Your goal ->
What appears from the first line of the data below through the line containing "[SpanreedMessages]: what the", both included, should be copied exactly, and nothing else.

Supplied data ->
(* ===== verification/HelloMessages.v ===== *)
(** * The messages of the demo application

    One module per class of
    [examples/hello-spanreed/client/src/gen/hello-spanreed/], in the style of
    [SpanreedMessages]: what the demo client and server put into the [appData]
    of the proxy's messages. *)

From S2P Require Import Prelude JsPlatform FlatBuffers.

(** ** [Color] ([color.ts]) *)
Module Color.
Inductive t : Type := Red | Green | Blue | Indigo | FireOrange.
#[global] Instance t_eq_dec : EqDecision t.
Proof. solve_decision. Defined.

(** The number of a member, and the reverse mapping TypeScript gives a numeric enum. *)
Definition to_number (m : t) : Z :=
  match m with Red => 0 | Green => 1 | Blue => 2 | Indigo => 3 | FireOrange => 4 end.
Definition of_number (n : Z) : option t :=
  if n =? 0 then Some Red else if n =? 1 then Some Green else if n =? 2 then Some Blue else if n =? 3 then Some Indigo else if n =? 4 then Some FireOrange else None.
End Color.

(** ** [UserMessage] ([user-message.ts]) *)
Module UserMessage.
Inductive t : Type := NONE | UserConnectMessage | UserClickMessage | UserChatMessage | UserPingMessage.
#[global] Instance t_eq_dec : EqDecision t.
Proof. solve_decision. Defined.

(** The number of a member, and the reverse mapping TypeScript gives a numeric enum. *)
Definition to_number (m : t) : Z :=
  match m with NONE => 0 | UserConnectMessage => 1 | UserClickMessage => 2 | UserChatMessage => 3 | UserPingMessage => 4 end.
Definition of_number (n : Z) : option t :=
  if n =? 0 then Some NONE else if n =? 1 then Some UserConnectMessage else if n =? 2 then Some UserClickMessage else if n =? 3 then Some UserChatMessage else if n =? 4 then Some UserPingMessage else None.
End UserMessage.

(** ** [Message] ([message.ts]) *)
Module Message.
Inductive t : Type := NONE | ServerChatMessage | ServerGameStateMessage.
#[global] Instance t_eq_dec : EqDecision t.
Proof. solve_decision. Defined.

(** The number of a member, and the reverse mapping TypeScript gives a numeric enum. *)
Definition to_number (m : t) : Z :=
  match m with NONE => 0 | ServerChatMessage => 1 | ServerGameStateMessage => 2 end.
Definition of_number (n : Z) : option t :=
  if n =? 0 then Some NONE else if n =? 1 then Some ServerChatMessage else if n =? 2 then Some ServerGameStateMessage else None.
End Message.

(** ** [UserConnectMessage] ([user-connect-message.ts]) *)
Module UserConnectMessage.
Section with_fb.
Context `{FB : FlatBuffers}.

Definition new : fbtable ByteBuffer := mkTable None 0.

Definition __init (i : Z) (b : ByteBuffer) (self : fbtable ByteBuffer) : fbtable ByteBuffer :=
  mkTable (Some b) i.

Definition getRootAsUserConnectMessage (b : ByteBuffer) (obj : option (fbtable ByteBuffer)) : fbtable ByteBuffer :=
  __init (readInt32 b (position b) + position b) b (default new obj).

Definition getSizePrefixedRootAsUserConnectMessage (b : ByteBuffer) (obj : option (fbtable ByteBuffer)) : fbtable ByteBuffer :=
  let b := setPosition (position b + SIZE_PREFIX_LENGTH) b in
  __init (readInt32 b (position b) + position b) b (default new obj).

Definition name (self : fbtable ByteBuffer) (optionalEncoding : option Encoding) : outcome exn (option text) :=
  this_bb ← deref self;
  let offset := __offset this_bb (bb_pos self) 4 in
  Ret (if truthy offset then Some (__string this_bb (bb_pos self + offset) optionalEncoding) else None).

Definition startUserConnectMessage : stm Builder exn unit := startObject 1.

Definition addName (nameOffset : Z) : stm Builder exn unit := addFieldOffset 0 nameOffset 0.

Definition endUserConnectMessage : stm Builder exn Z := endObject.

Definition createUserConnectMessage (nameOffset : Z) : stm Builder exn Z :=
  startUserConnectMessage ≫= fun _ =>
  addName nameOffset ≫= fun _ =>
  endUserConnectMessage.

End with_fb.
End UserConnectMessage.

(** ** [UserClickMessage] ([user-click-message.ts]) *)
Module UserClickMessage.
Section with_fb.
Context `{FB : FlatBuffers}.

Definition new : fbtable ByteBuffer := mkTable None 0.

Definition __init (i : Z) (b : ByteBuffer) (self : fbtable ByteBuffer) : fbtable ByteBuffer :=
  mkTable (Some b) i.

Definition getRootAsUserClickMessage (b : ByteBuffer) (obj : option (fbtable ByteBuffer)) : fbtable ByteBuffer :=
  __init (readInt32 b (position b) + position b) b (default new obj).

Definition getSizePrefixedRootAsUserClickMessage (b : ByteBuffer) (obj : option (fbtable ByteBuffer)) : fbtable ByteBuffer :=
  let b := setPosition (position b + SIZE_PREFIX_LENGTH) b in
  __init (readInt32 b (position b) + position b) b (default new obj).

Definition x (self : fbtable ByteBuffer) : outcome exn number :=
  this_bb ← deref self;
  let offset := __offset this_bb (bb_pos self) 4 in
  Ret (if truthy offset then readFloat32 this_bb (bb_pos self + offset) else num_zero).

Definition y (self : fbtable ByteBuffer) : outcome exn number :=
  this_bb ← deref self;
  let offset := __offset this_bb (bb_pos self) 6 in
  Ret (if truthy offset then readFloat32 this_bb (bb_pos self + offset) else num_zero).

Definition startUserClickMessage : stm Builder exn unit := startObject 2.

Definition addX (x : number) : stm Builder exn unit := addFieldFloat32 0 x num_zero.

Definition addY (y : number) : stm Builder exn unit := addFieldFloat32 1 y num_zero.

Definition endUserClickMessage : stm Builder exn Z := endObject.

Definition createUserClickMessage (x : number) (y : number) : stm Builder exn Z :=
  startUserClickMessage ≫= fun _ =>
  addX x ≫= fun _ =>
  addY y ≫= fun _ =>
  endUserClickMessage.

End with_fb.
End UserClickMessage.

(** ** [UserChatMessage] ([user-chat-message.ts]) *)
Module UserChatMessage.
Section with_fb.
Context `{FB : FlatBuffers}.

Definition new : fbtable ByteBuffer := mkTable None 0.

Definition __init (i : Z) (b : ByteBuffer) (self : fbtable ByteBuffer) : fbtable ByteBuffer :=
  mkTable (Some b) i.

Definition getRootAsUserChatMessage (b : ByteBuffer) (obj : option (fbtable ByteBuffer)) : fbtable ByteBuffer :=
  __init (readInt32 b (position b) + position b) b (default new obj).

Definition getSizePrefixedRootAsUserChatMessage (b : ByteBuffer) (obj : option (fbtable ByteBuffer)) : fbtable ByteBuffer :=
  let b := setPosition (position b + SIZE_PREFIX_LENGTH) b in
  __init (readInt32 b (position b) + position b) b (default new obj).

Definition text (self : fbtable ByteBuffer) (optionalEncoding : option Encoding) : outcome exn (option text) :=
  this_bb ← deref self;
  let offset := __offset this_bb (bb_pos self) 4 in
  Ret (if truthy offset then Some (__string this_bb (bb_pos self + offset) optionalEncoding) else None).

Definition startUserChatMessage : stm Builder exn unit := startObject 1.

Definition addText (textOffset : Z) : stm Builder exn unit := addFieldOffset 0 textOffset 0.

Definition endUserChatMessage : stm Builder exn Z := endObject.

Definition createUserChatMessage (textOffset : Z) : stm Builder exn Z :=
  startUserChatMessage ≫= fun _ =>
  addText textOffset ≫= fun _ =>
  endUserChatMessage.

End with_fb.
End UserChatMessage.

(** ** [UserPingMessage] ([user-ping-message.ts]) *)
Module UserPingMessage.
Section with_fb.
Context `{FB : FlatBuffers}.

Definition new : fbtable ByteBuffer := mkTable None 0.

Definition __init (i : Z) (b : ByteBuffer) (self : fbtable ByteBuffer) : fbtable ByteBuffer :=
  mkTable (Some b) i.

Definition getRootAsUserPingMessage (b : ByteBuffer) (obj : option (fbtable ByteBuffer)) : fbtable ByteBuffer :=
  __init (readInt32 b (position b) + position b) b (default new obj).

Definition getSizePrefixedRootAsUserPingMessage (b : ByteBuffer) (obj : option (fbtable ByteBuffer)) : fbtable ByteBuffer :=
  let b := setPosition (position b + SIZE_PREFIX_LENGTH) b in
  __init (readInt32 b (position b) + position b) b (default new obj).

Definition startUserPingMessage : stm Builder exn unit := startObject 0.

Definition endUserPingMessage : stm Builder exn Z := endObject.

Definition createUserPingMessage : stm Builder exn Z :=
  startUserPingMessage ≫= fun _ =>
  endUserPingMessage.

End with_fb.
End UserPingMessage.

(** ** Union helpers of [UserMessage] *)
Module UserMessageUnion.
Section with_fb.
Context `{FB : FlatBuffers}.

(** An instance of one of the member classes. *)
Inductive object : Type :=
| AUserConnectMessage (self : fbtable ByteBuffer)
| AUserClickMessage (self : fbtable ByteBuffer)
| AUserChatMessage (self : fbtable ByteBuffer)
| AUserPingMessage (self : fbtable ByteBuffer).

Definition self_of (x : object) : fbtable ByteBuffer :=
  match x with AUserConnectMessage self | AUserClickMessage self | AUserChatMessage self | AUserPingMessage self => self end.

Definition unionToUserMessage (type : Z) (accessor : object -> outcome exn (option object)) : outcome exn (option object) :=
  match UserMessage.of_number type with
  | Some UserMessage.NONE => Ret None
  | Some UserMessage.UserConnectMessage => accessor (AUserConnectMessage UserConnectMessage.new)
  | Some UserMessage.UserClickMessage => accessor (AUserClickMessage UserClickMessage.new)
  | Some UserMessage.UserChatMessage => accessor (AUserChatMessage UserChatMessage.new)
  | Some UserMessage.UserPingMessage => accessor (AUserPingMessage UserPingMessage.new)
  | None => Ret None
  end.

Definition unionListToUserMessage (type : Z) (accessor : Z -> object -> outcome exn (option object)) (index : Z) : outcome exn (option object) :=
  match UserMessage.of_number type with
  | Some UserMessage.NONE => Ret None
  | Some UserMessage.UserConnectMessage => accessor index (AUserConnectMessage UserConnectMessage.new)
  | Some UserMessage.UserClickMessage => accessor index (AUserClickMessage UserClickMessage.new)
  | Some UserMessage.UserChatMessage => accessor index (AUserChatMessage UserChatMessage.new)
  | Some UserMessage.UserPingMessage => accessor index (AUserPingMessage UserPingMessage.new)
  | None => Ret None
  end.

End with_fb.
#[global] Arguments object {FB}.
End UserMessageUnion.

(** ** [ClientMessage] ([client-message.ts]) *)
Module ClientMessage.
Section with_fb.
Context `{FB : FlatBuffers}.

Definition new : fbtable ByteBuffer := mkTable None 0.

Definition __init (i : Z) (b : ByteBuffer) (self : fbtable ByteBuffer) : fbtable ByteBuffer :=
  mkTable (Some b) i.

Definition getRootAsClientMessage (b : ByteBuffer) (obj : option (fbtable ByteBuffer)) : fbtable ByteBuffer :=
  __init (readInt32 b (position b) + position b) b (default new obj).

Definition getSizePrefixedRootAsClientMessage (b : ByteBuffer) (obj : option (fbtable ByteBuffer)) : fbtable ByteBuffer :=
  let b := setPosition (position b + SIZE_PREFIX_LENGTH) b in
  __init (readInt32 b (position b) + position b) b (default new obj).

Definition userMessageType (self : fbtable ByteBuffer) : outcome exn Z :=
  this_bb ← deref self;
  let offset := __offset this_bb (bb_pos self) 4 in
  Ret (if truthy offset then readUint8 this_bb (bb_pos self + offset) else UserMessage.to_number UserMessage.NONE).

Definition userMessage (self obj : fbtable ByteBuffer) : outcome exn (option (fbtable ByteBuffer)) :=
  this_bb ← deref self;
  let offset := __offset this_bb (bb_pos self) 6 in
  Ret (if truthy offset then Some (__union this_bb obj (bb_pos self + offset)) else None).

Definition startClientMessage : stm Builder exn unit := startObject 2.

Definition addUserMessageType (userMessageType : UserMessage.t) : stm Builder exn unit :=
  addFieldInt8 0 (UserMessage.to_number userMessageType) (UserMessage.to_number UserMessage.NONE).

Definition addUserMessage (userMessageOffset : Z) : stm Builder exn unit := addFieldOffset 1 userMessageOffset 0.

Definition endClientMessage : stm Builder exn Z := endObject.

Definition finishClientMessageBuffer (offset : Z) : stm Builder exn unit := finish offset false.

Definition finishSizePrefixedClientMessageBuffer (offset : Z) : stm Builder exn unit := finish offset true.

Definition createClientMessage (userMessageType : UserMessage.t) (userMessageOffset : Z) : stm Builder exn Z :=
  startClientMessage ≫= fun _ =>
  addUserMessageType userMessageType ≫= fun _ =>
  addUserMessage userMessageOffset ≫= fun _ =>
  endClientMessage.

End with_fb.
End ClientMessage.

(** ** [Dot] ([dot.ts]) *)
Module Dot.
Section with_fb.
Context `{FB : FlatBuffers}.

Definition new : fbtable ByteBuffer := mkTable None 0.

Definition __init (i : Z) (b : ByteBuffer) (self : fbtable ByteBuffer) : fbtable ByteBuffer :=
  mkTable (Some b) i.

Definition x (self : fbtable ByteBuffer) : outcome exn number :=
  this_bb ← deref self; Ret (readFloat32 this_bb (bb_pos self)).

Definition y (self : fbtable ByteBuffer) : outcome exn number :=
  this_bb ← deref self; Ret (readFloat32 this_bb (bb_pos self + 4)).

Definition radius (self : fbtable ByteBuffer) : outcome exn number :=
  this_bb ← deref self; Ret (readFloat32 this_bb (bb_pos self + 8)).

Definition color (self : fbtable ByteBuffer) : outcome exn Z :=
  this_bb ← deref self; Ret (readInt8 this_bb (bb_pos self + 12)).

Completed exercise ->
(* ===== verification/HelloMessages.v ===== *)
(** * The messages of the demo application

    One module per class of
    [examples/hello-spanreed/client/src/gen/hello-spanreed/], in the style of
    [SpanreedMessages]: what the demo client and server put into the [appData]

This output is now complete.